The ATO has published top 10 tips for rental property owners to help them avoiding common mistakes. Learn more to save your time and money.

1. Keep the record of income and expenses

It’s necessary for your client to keep the evidence of the income and expenses so that they are able to claim everything they are entitled to. The records should be kept during the time they own the property until five years after they sell it.

2. Advertise your property to make it authentically available for rent

To claim a tax deduction it’s required that your client’s property is genuinely available for rent. To proof a real intention to rent the property it should be advertised with reasonable rental conditions.
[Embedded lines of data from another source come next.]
(** C2, a counterexample.  The flow of the specification has a step
    that polls the platform for results between the submission of the
    sweep and the download, and runs to the deletion of the cluster in
    every execution.  In the recorded execution, which completes, the
    script makes no call to the platform between the two: it binds two
    names and prints the status URL of the sweep.  And against the
    unreachable compute service the execution ends at the lookup: nothing
    is deleted. *)
Lemma C2_counterexample :
  (outcome recorded true = Ok () ∧
   monitoring (trace recorded true) =
     [ Assign "returned_sweep_job"; Assign "aml_url";
       Print ("Monitor your job at https://ml.azure.com/runs/eager_turtle_r7fs2xzcty"
              +:+ nl) ] ∧
   requests (monitoring (trace recorded true)) = []) ∧
  (steps (trace unreachable true) =
     [ObtainWorkspaceHandle; ResolveDatasetURI; LookupCompute] ∧
   deletions (trace unreachable true) = []).
Proof. repeat split; reflexivity. Qed.

(** C2, amended: the steps an execution goes through come in the order
    of the flow: workspace handle, dataset URI, get-or-create of the
    cluster (the lookup, then the creation when the lookup raised),
    environment, training job, definition of the sweep, submission of the
    sweep, printing of the status URL of the sweep, download, deletion of
    the cluster.  The steps of any execution are an initial part of that
    sequence, and an execution that completes goes through all of it.
    Between the submission of the sweep and the download the script makes
    no call to the platform.  The deletion, when reached, is the last
    event of the transcript and comes after the download. *)
Theorem C2_flow_order {W} (P : Platform W) (w : W) :
  steps (trace P w) `prefix_of` flow (created (trace P w)) ∧
  (outcome P w = Ok () → steps (trace P w) = flow (created (trace P w))) ∧
  requests (monitoring (trace P w)) = [] ∧
  (∀ pre e post,
     trace P w = (pre ++ e :: post)%list →
     step_of e = Some TearDownCluster →
     post = [] ∧ DownloadArtifact ∈ steps pre).
Proof.
  execute P w;
    (split; [eexists; reflexivity|]);
    (split; [intros Ho; first [discriminate Ho | reflexivity]|]);
    (split; [reflexivity|]);
    intros pre e' post He Hs;
    match type of He with
    | ?l = _ =>
        assert (Forall_split
                  (λ pre e post,
                     match step_of e with
                     | Some TearDownCluster =>
                         post = [] ∧ DownloadArtifact ∈ steps pre
                     | _ => True
                     end) [] l) as Hcheck
          by (cbn [Forall_split step_of app]; split_all;
              first [reflexivity | cbn; elem_now])
    end;
    pose proof (Forall_split_cut _ _ Hcheck _ _ _ He) as Hcut;
    cbn beta in Hcut; rewrite Hs in Hcut; exact Hcut.
Qed.

Lemma C2_flow_order_witness :
  outcome recorded false = Ok () ∧
  steps (trace recorded false) =
    [ ObtainWorkspaceHandle; ResolveDatasetURI; LookupCompute; CreateCompute;
      BuildEnvironment; SubmitTrainingJob; DefineSweep; SubmitSweep;
      PrintMonitoringURL; DownloadArtifact; TearDownCluster ].
Proof.
  split; [reflexivity|].
  exact (proj1 (proj2 (C2_flow_order recorded false)) eq_refl).
Defined.

(** C3, a counterexample to its last part: two executions with the same
    configuration values (the same literals, the same workspace handle,
    even the same working directory) that do not pass the same data to
    the platform; the job name passed to the download is the name the
    platform gave the sweep. *)
Lemma C3_counterexample :
  handles (trace recorded true) = handles (trace renamed true) ∧
  cwds (trace recorded true) = cwds (trace renamed true) ∧
  download_names (requests (trace recorded true))
    = ["eager_turtle_r7fs2xzcty"] ∧
  download_names (requests (trace renamed true)) = ["brave_fox_1x2y3z"] ∧
  requests (trace recorded true) ≠ requests (trace renamed true).
Proof.
  split; [reflexivity|]. split; [reflexivity|].
  split; [reflexivity|]. split; [reflexivity|].
  intros H. apply (f_equal download_names) in H.
  vm_compute in H. discriminate H.
Qed.
Lemma get_perform_other (key : string) (s : MemorySettings) (op : operation) :
  names_key key op = false ->
  get key (perform getExtensions getTypeExt notifiesUnchanged globals s op) = get key s.
Proof.
  destruct op as [settingExt|k v|k|data|]; cbn [perform names_key]; intros Hop.
  - apply bool_decide_eq_false_1 in Hop. rewrite addSetting_accepts.
    destruct (accepts getTypeExt settingExt); [|done].
    unfold get, addObserver. simpl. by apply get_set_other.
  - apply bool_decide_eq_false_1 in Hop. by apply get_set_other.
  - apply bool_decide_eq_false_1 in Hop. unfold resetValue.
    destruct (choice_settings globals) as [settings|]; [|done].
    destruct (settings !! k) as [setting|]; simpl; [by apply get_set_other|].
    by case_match.
  - by rewrite loadFromObject_object.
  - unfold _loadInitialValues, _loadDefaultValues. by rewrite loadFromObject_object.
Qed.

(** X11: the value of a setting is changed only by calls that name it.
    After any sequence of [addSetting], [set], [resetValue] and load calls
    none of which names the key, [get] of the key returns what it returned
    before, however many of the calls throw. *)
Theorem get_unchanged_by_other_names (key : string) (ops : list operation)
    (s : MemorySettings) :
  Forall (fun op => names_key key op = false) ops ->
  get key (run getExtensions getTypeExt notifiesUnchanged globals ops s) = get key s.
Proof.
  unfold run. intros Hops. revert s.
  induction Hops as [|op ops Hop _ IH]; intros s; [done|].
  cbn [foldl]. rewrite IH. by apply get_perform_other.
Qed.
(** [UPDATE categories SET ... WHERE p]: [enforce_category_deactivation]
    fires when [OLD.status IS DISTINCT FROM NEW.status]. *)
Fixpoint update_categories_from (p : category -> bool) (set : category -> category)
    (done todo : list category) (t : tables) : result tables :=
  match todo with
  | [] => Accepted t
  | c :: rest =>
      if p c then
        and_then (if Bool.eqb (c_status c) (c_status (set c)) then Accepted (set c)
                  else validate_category_deactivation t c (set c)) (fun NEW =>
        update_categories_from p set (done ++ [NEW]) rest
          (set_categories t (done ++ NEW :: rest)))
      else update_categories_from p set (done ++ [c]) rest t
  end.

Definition update_categories (p : category -> bool) (set : category -> category)
    (t : tables) : result tables :=
  update_categories_from p set [] (categories t) t.

(** The statements on the catalog that the triggers guard. *)
Inductive statement :=
| INSERT_items (NEW : item)
| UPDATE_items (p : item -> bool) (set : item -> item)
| UPDATE_services (p : service -> bool) (set : service -> service)
| UPDATE_categories (p : category -> bool) (set : category -> category).

Definition execute (st : statement) (t : tables) : result tables :=
  match st with
  | INSERT_items NEW => insert_items NEW t
  | UPDATE_items p set => update_items p set t
  | UPDATE_services p set => update_services p set t
  | UPDATE_categories p set => update_categories p set t
  end.

End catalog.

(** The statement leaves the primary keys of [services] and [categories]
    as they are. *)
Definition keeps_ids (st : catalog.statement) : Prop :=
  match st with
  | catalog.UPDATE_services _ set => forall s, catalog.s_id (set s) = catalog.s_id s
  | catalog.UPDATE_categories _ set => forall c, catalog.c_id (set c) = catalog.c_id c
  | _ => True
  end.

(** Every active item is an item of a service that is active. *)
Definition active_items_in_active_services (t : catalog.tables) : Prop :=
  forall i, In i (catalog.items t) -> catalog.i_status i = true ->
            exists s, In s (catalog.services t)
                      /\ catalog.i_service_id i = Some (catalog.s_id s)
                      /\ catalog.s_status s = true.
(** * dc-metro-google-action: the WMATA aggregation module

    A shallow embedding of [functions/src/wmata.ts]: the three exported
    async functions [fetchIncidents], [fetchTrainTimetable] and
    [fetchBusTimetable], over a small model of the JavaScript values that
    [response.json()] hands back, with the network as an oracle and the
    helpers imported from ['./util'] as an interface. *)

From Stdlib Require Import ZArith List String Ascii Bool Lia DecimalString.
Import ListNotations.
Open Scope string_scope.
Set Warnings "-register-all".

(** ** JavaScript values *)

Module JS.

(** What [JSON.parse] produces, plus [undefined] (the value of a missing
    property).  Numbers are the integers: the module under study only
    tests them for truthiness and interpolates them into URLs.  An object
    is the list of its own properties; the first binding of a key is the
    one a property read sees. *)
Inductive value : Type :=
| VUndefined
| VNull
| VBool (b : bool)
| VNum (n : Z)
| VStr (s : string)
| VArr (items : list value)
| VObj (props : list (string * value)).

(** What a [catch] clause can receive. *)
Inductive error : Type :=
| TypeError
| ReferenceError
| FetchError
| HelperError.

Definition Exc (A : Type) : Type := (error + A)%type.

(** ToBoolean. *)
Definition truthy (v : value) : bool :=
  match v with
  | VUndefined | VNull => false
  | VBool b => b
  | VNum n => negb (n =? 0)%Z
  | VStr s => negb (s =? "")
  | VArr _ | VObj _ => true
  end.

(** [v === 'lit'] against a string literal: only a string with the same
    characters is strictly equal to it. *)
Definition strictEqStr (v : value) (lit : string) : bool :=
  match v with
  | VStr s => (s =? lit)
  | _ => false
  end.

(** [v === null]. *)
Definition isNull (v : value) : bool :=
  match v with
  | VNull => true
  | _ => false
  end.

Fixpoint assoc (k : string) (props : list (string * value)) : option value :=
  match props with
  | [] => None
  | (k', v) :: rest => if (k' =? k) then Some v else assoc k rest
  end.

(** [v.k] for a key [k] that no built-in prototype defines (every key the
    module reads is such a key): a TypeError on [undefined] and [null],
    the own property of an object, [undefined] everywhere else. *)
Definition getProp (v : value) (k : string) : Exc value :=
  match v with
  | VUndefined | VNull => inl TypeError
  | VObj props =>
      match assoc k props with
      | Some x => inr x
      | None => inr VUndefined
      end
  | _ => inr VUndefined
  end.

(** The values a property read throws on. *)
Definition nullish (v : value) : bool :=
  match v with
  | VUndefined | VNull => true
  | _ => false
  end.

(** [v.k] as a value, for a [v] that is not nullish. *)
Definition prop (v : value) (k : string) : value :=
  match getProp v k with
  | inr x => x
  | inl _ => VUndefined
  end.

Fixpoint update (k : string) (x : value) (props : list (string * value))
  : list (string * value) :=
  match props with
  | [] => [(k, x)]
  | (k', v) :: rest =>
      if (k' =? k) then (k, x) :: rest else (k', v) :: update k x rest
  end.

(** [v.k = x] in strict mode.  The module assigns only to a value whose
    [Trains] property it has just read as an array or a string, which
    makes that value an object; the other cases are the primitives'
    TypeError. *)
Definition setProp (v : value) (k : string) (x : value) : Exc value :=
  match v with
  | VObj props => inr (VObj (update k x props))
  | _ => inl TypeError
  end.

(** ToString, as a template literal applies it. *)
Fixpoint toString (v : value) : string :=
  match v with
  | VUndefined => "undefined"
  | VNull => "null"
  | VBool true => "true"
  | VBool false => "false"
  | VNum n => NilZero.string_of_int (Z.to_int n)
  | VStr s => s
  | VArr items =>
      (fix join (l : list value) : string :=
         match l with
         | [] => ""
         | x :: rest =>
             let sx := match x with
                       | VUndefined | VNull => ""
                       | _ => toString x
                       end in
             match rest with
             | [] => sx
             | _ => sx ++ "," ++ join rest
             end
         end) items
  | VObj _ => "[object Object]"
  end.

(** [recv.concat(arg)]: an array argument is spread, anything else is
    appended as one element; on a string receiver it is string
    concatenation; no other JSON value has a [concat] method. *)
Definition concat (recv arg : value) : Exc value :=
  match recv with
  | VArr xs =>
      inr (VArr (xs ++ match arg with
                       | VArr ys => ys
                       | other => [other]
                       end)%list)
  | VStr s => inr (VStr (s ++ toString arg))
  | _ => inl TypeError
  end.

(** [String.prototype.toLowerCase] on the ASCII letters. *)
Definition lowerAscii (c : ascii) : ascii :=
  let n := nat_of_ascii c in
  if ((65 <=? n) && (n <=? 90))%nat then ascii_of_nat (n + 32) else c.

Fixpoint toLowerCase (s : string) : string :=
  match s with
  | EmptyString => EmptyString
  | String c rest => String (lowerAscii c) (toLowerCase rest)
  end.

(** The character class [\d]. *)
Definition isDigit (c : ascii) : bool :=
  let n := nat_of_ascii c in ((48 <=? n) && (n <=? 57))%nat.

(** [s.replace(/\D/g, '')]: every character outside [\d] is dropped. *)
Fixpoint stripNonDigits (s : string) : string :=
  match s with
  | EmptyString => EmptyString
  | String c rest =>
      if isDigit c then String c (stripNonDigits rest) else stripNonDigits rest
  end.

End JS.

Import JS.

(** ** The effect monad of an async function body

    An [await]ed call either yields a value or throws into the enclosing
    [try]; the requests issued and the helpers called are recorded, in
    order, so that what a run did can be stated. *)

Inductive event : Type :=
| Fetch (url : string)
| Call (fn : string) (args : list value).

Definition trace : Type := list event.

(** The outside world: the parsed JSON body the service answers a GET of
    [url] with, given everything that happened before, or [None] when
    [fetch] or [response.json()] rejects. *)
Definition Net : Type := trace -> string -> option value.

Definition M (A : Type) : Type := trace -> Exc A * trace.

Definition ret {A} (a : A) : M A := fun t => (inr a, t).

Definition bind {A B} (m : M A) (f : A -> M B) : M B :=
  fun t =>
    match m t with
    | (inr a, t') => f a t'
    | (inl e, t') => (inl e, t')
    end.

Definition throw {A} (e : error) : M A := fun t => (inl e, t).

Definition lift {A} (r : Exc A) : M A := fun t => (r, t).

Definition tryCatch {A} (body : M A) (handler : error -> M A) : M A :=
  fun t =>
    match body t with
    | (inr a, t') => (inr a, t')
    | (inl e, t') => handler e t'
    end.

Definition emit (e : event) : M unit := fun t => (inr tt, (t ++ [e])%list).

Declare Scope js_scope.
Delimit Scope js_scope with js.
Notation "x <- m ;; k" := (bind m (fun x => k))
  (at level 61, m at next level, right associativity) : js_scope.
Notation "m ;;; k" := (bind m (fun _ => k))
  (at level 61, right associativity) : js_scope.
Open Scope js_scope.

(** [await (await fetch(url, {method: 'GET'})).json()]. *)
Definition fetchJson (net : Net) (url : string) : M value :=
  fun t =>
    (match net t url with
     | Some body => inr body
     | None => inl FetchError
     end, (t ++ [Fetch url])%list).

(** [recv.filter(cb)] with a callback that may throw. *)
Fixpoint filterM (cb : value -> M bool) (l : list value) : M (list value) :=
  match l with
  | [] => ret []
  | x :: rest =>
      keep <- cb x ;;
      kept <- filterM cb rest ;;
      ret (if keep then x :: kept else kept)
  end.

Definition arrayFilter (cb : value -> M bool) (recv : value) : M value :=
  match recv with
  | VArr items => kept <- filterM cb items ;; ret (VArr kept)
  | _ => throw TypeError
  end.

(** ** The imports of wmata.ts

    [import {stationFuzzySearch, stationPartialSearch, getRelevantIncidents,
    sortPredictions, serviceTypeEnum} from './util'].  The helpers are
    functions of their arguments that return or throw; [serviceTypeEnum]
    is a value. *)
Record Util : Type := {
  stationFuzzySearch : value -> value -> Exc value;
  stationPartialSearch : value -> value -> Exc value;
  getRelevantIncidents : value -> value -> Exc value;
  sortPredictions : value -> Exc value;
  serviceTypeEnum : value
}.

Definition arg (i : nat) (args : list value) : value := nth i args VUndefined.

(** The function names bound in the module's scope, with what each is
    bound to.  A name outside this table is not declared anywhere in
    wmata.ts. *)
Definition imported (U : Util) (name : string)
  : option (list value -> Exc value) :=
  if name =? "stationFuzzySearch" then
    Some (fun args => stationFuzzySearch U (arg 0 args) (arg 1 args))
  else if name =? "stationPartialSearch" then
    Some (fun args => stationPartialSearch U (arg 0 args) (arg 1 args))
  else if name =? "getRelevantIncidents" then
    Some (fun args => getRelevantIncidents U (arg 0 args) (arg 1 args))
  else if name =? "sortPredictions" then
    Some (fun args => sortPredictions U (arg 0 args))
  else None.

(** [name(args)]: resolving an undeclared identifier throws a
    ReferenceError; a bound helper is called, and may itself throw. *)
Definition callHelper (U : Util) (name : string) (args : list value)
  : M value :=
  match imported U name with
  | Some f => emit (Call name args) ;;; lift (f args)
  | None => throw ReferenceError
  end.

(** ** wmata.ts *)

Definition rootUrl : string := "https://api.wmata.com".

Section Wmata.

(** [functions.config().metro.apikey], read once at module load. *)
Variable wmataApiKey : value.
Variable U : Util.
Variable net : Net.

Definition incidentsUrl (transport : value) : string :=
  rootUrl ++ "/Incidents.svc/json/"
    ++ (if strictEqStr transport "train" then "Incidents"
        else if strictEqStr transport "bus" then "BusIncidents"
        else "")
    ++ "?api_key=" ++ toString wmataApiKey.

(** wmata.ts:19-36. *)
Definition fetchIncidents (transport : value) : M value :=
  tryCatch
    (fetchJson net (incidentsUrl transport))
    (fun _ => ret (VArr [])).

Definition stationsUrl : string :=
  rootUrl ++ "/Rail.svc/json/jStations?api_key=" ++ toString wmataApiKey.

Definition predictionUrl (code : value) : string :=
  rootUrl ++ "/StationPrediction.svc/json/GetPrediction/"
    ++ toString code ++ "?api_key=" ++ toString wmataApiKey.

(** wmata.ts:54-59: partial search, then fuzzy search if it found
    nothing. *)
Definition resolveStation (station : string) (stations : value) : M value :=
  let stationName := toLowerCase station in
  stationData <- callHelper U "stationPartialSearch"
                   [VStr stationName; stations] ;;
  if negb (truthy stationData) then
    callHelper U "stationFuzzySearch" [VStr stationName; stations]
  else ret stationData.

(** wmata.ts:71-87: the paired platform's predictions are fetched,
    appended and the whole sorted, only under the guard. *)
Definition mergePlatforms (stationData predictionObj : value) : M value :=
  together <- lift (getProp stationData "StationTogether1") ;;
  if truthy together then
    code2 <- lift (getProp stationData "StationTogether1") ;;
    predictionObjMulti <- fetchJson net (predictionUrl code2) ;;
    trains <- lift (getProp predictionObj "Trains") ;;
    trainsMulti <- lift (getProp predictionObjMulti "Trains") ;;
    both <- lift (concat trains trainsMulti) ;;
    sorted <- callHelper U "sortPredictions" [both] ;;
    lift (setProp predictionObj "Trains" sorted)
  else ret predictionObj.

(** wmata.ts:92-95, the filter's callback, with [&&] short-circuiting. *)
Definition keepPrediction (item : value) : M bool :=
  line <- lift (getProp item "Line") ;;
  if strictEqStr line "None" then ret false else
  line <- lift (getProp item "Line") ;;
  if strictEqStr line "No" then ret false else
  destination <- lift (getProp item "Destination") ;;
  if strictEqStr destination "ssenger" then ret false else
  destination <- lift (getProp item "Destination") ;;
  ret (negb (strictEqStr destination "Train")).

(** wmata.ts:101-117.  The second push reads [lineCode2], as the source
    does. *)
Definition lineCodes (stationData : value) : M (list value) :=
  let lines := [] in
  c1 <- lift (getProp stationData "LineCode1") ;;
  lines <- (if negb (isNull c1) then
              x <- lift (getProp stationData "LineCode1") ;;
              ret (lines ++ [x])%list
            else ret lines) ;;
  c2 <- lift (getProp stationData "LineCode2") ;;
  lines <- (if negb (isNull c2) then
              x <- lift (getProp stationData "lineCode2") ;;
              ret (lines ++ [x])%list
            else ret lines) ;;
  c3 <- lift (getProp stationData "LineCode3") ;;
  lines <- (if negb (isNull c3) then
              x <- lift (getProp stationData "LineCode3") ;;
              ret (lines ++ [x])%list
            else ret lines) ;;
  c4 <- lift (getProp stationData "LineCode4") ;;
  lines <- (if negb (isNull c4) then
              x <- lift (getProp stationData "LineCode4") ;;
              ret (lines ++ [x])%list
            else ret lines) ;;
  ret lines.
(** * PyTCP packet codecs: ICMPv4 ([ps_icmpv4.py]) and UDP ([ps_udp.py])

    A shallow embedding of the two protocol support classes, with Python's
    exceptions made explicit in a small error monad, byte strings as
    [list byte], Python integers as [Z] and the mutable [self] of
    [get_raw_packet] threaded through as a returned packet value. *)

From Stdlib Require Import ZArith Lia Bool String List.
From Stdlib Require Import Strings.Byte DecimalString.
Import ListNotations.

Open Scope Z_scope.

(** ** Exceptions *)

Inductive exn : Type :=
| IndexError
| StructError
| AttributeError
| TypeError.

Inductive result (A : Type) : Type :=
| Ok (a : A)
| Raise (e : exn).

Arguments Ok {A} a.
Arguments Raise {A} e.

Definition bind {A B : Type} (m : result A) (k : A -> result B) : result B :=
  match m with
  | Ok a => k a
  | Raise e => Raise e
  end.

Notation "x <- m ;; k" := (bind m (fun x => k))
  (at level 61, m at next level, right associativity).

(** ** Python values and byte strings *)

(** An argument that is either [None] or an [int]. *)
Inductive pyval : Type :=
| PyNone
| PyInt (z : Z).

(** [x == n] for an integer constant [n]; [None == n] is [False]. *)
Definition py_eqb (x : pyval) (n : Z) : bool :=
  match x with
  | PyNone => false
  | PyInt z => z =? n
  end.

(** [str(z)] for an [int]: decimal digits, with a leading minus sign for a
    negative number. *)
Definition py_str_int (z : Z) : string := NilZero.string_of_int (Z.to_int z).

(** A replacement field [{x}] of an f-string for a value that is [None] or an
    [int]. *)
Definition py_format (x : pyval) : string :=
  match x with
  | PyNone => "None"
  | PyInt z => py_str_int z
  end.

Definition byte_to_Z (b : byte) : Z := Z.of_N (Byte.to_N b).

Definition byte_of_Z (z : Z) : byte :=
  match Byte.of_N (Z.to_N z) with
  | Some b => b
  | None => x00
  end.

Arguments byte_to_Z : simpl never.
Arguments byte_of_Z : simpl never.

(** [bs[lo:hi]] for non-negative bounds: out-of-range bounds are clamped. *)
Definition slice {A : Type} (lo hi : nat) (bs : list A) : list A :=
  firstn (hi - lo) (skipn lo bs).

(** [bs[i]] on a byte string: the byte as an [int], [IndexError] past the end. *)
Definition index (bs : list byte) (i : nat) : result Z :=
  match nth_error bs i with
  | Some b => Ok (byte_to_Z b)
  | None => Raise IndexError
  end.

(** [l[i] = v] on a list. *)
Definition list_set (l : list Z) (i : nat) (v : Z) : result (list Z) :=
  if (i <? List.length l)%nat
  then Ok (firstn i l ++ v :: skipn (S i) l)
  else Raise IndexError.
(** ** The default of [enhance] *)

(** C10: for an enhancement type that is none of the six strategies,
    [enhance] returns the general enhancement of the text: the text,
    in lower case after the prefix "Please " when it mentions neither
    "please" nor "thank", followed by the request for specifics when
    it mentions neither "specific" nor "detail".  [enhance] is a total
    function: the call cannot fail. *)
Theorem enhance_default (rnd : Enhancer.pick) (text enhancementType : string)
  (options : Enhancer.Options) :
  enhancementType ∉ Enhancer.strategies →
  Enhancer.enhance rnd text enhancementType options
  = Enhancer.generalEnhancement text options
  ∧ Enhancer.generalEnhancement text options
    = (if Spec.mentions text "please" || Spec.mentions text "thank"
       then text else "Please " ++ toLowerCase text)
      ++ (if Spec.mentions text "specific" || Spec.mentions text "detail"
          then "" else " Please be specific and provide detailed information.").
Proof.
  intros Hty. split.
  - unfold Enhancer.enhance.
    repeat match goal with
    | |- context [String.eqb enhancementType ?s] =>
        destruct (String.eqb_spec enhancementType s) as [-> | _];
        [exfalso; apply Hty; unfold Enhancer.strategies; set_solver |]
    end.
    reflexivity.
  - unfold Enhancer.generalEnhancement, Spec.mentions.
    destruct (includes (toLowerCase text) "please"),
      (includes (toLowerCase text) "thank"),
      (includes (toLowerCase text) "specific"),
      (includes (toLowerCase text) "detail"); cbn [negb andb orb];
      by rewrite ?append_empty_r.
Qed.

Lemma enhance_default_witness :
  Enhancer.enhance Enhancer.Pick2 "Summarize THIS" "summarize"
    {| Enhancer.o_context := None; Enhancer.o_role := None;
       Enhancer.o_format := None; Enhancer.o_template := None |}
  = "Please summarize this Please be specific and provide detailed information.".
Proof.
  etransitivity.
  - apply (enhance_default Enhancer.Pick2 "Summarize THIS" "summarize").
    unfold Enhancer.strategies. intros H.
    repeat (apply elem_of_cons in H as [H | H]; [discriminate H |]).
    by apply elem_of_nil in H.
  - reflexivity.
Defined.

(** ** The score *)

Section Score.

Local Open Scope Q_scope.

Lemma count_severity_cons (sev : severity) (i : Issue) (l : list Issue) :
  Spec.count_severity sev (i :: l)
  = ((if decide (i_severity i = sev) then 1 else 0)
     + Spec.count_severity sev l)%Z.
Proof.
  unfold Spec.count_severity. rewrite filter_cons.
  destruct (decide (i_severity i = sev)); cbn [length]; lia.
Qed.

(** The loop over the issues subtracts 15, 10 and 5 for each issue of
    high, medium and low severity. *)
Lemma fold_penalty (l : list Issue) (q : Q) :
  fold_left penalty l q
  == q - 15 * inject_Z (Spec.count_severity High l)
       - 10 * inject_Z (Spec.count_severity Medium l)
       - 5 * inject_Z (Spec.count_severity Low l).
Proof.
  revert q. induction l as [| i l IH]; intros q.
  - change (q == q - 15 * 0 - 10 * 0 - 5 * 0). ring.
  - cbn [fold_left]. rewrite IH, !count_severity_cons.
    unfold penalty.
    destruct (i_severity i); repeat case_decide; try congruence;
      rewrite !inject_Z_plus;
      change (inject_Z 1) with 1; change (inject_Z 0) with 0; ring.
Qed.

Lemma length_term_base (wc : Z) :
  (if (fst optimalLength <=? wc)%Z && (wc <=? snd optimalLength)%Z
   then 50 + 20
   else if (wc <? fst optimalLength)%Z then 50 - 15 else 50 - 10)
  == inject_Z (50 + Spec.length_term wc).
Proof.
  unfold Spec.length_term, optimalLength. cbn [fst snd].
  destruct ((50 <=? wc)%Z && (wc <=? 500)%Z); [reflexivity |].
  destruct (wc <? 50)%Z; reflexivity.
Qed.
3. Learn the difference between initial repairs and immediate deduction

Your client is not able to include initial repairs or capital improvements into immediate deduction.

  • Immediately deductible repairs relate to damages that happened as a result of renting out the property, it means initial repairs can not be included. However, these costs can be used to profit property when it’s being sold.
  • Ongoing repairs that happened while renting out the property can be claimed in the same income year the expense been incurred.
  • Renovations are classified as improvements and are not immediately deductible.
  • Replacing damaged item that costs over $300 must be depreciated over several years.

4. Claim borrowing expenses

Depending on the costs of borrowing expenses whether they are over $100 - deduction is splitted into five years or less the $100 - the full amount can be claimed in the same income year the expense incurred.

5. Claim purchase expenses

The deductions for the costs of buying the property can’t be claimed by your client. Conveyancing fees and stamp duty costs are used when working out whether your client need to pay capital gains tax.

6. Claim the interest as a deduction

If your client takes out a loan for the rental property, they can claim the interest as a deduction. However, only the interest related to the rental property, not personal use can be claimed.

7. Get capital works deduction

Some building costs can be claimed as capital works deductions at 2.5% of the construction costs for 40 years since construction was completed. The informations about previous capital works can be claimed by previous owner or be estimated by professional. (?) “This one is complicated, please double check it”

8. Claiming the right portion of client’s expenses (the same)

In case when property is rented out to family or friend with a rate below market, a deduction can only be claimed for that period up to the amount of rent received.

9. Co-owning a property

Co-owning a property requires to declare rental income and expenses and legal interest will be shared equally.

10. Capital gain vs. capital loss

When selling rental property there is a chance for a capital gain or a capital loss. In case of capital gain, it must to be included in the tax return for that financial year. In case of loss it can be deducted from capital gains over the next years.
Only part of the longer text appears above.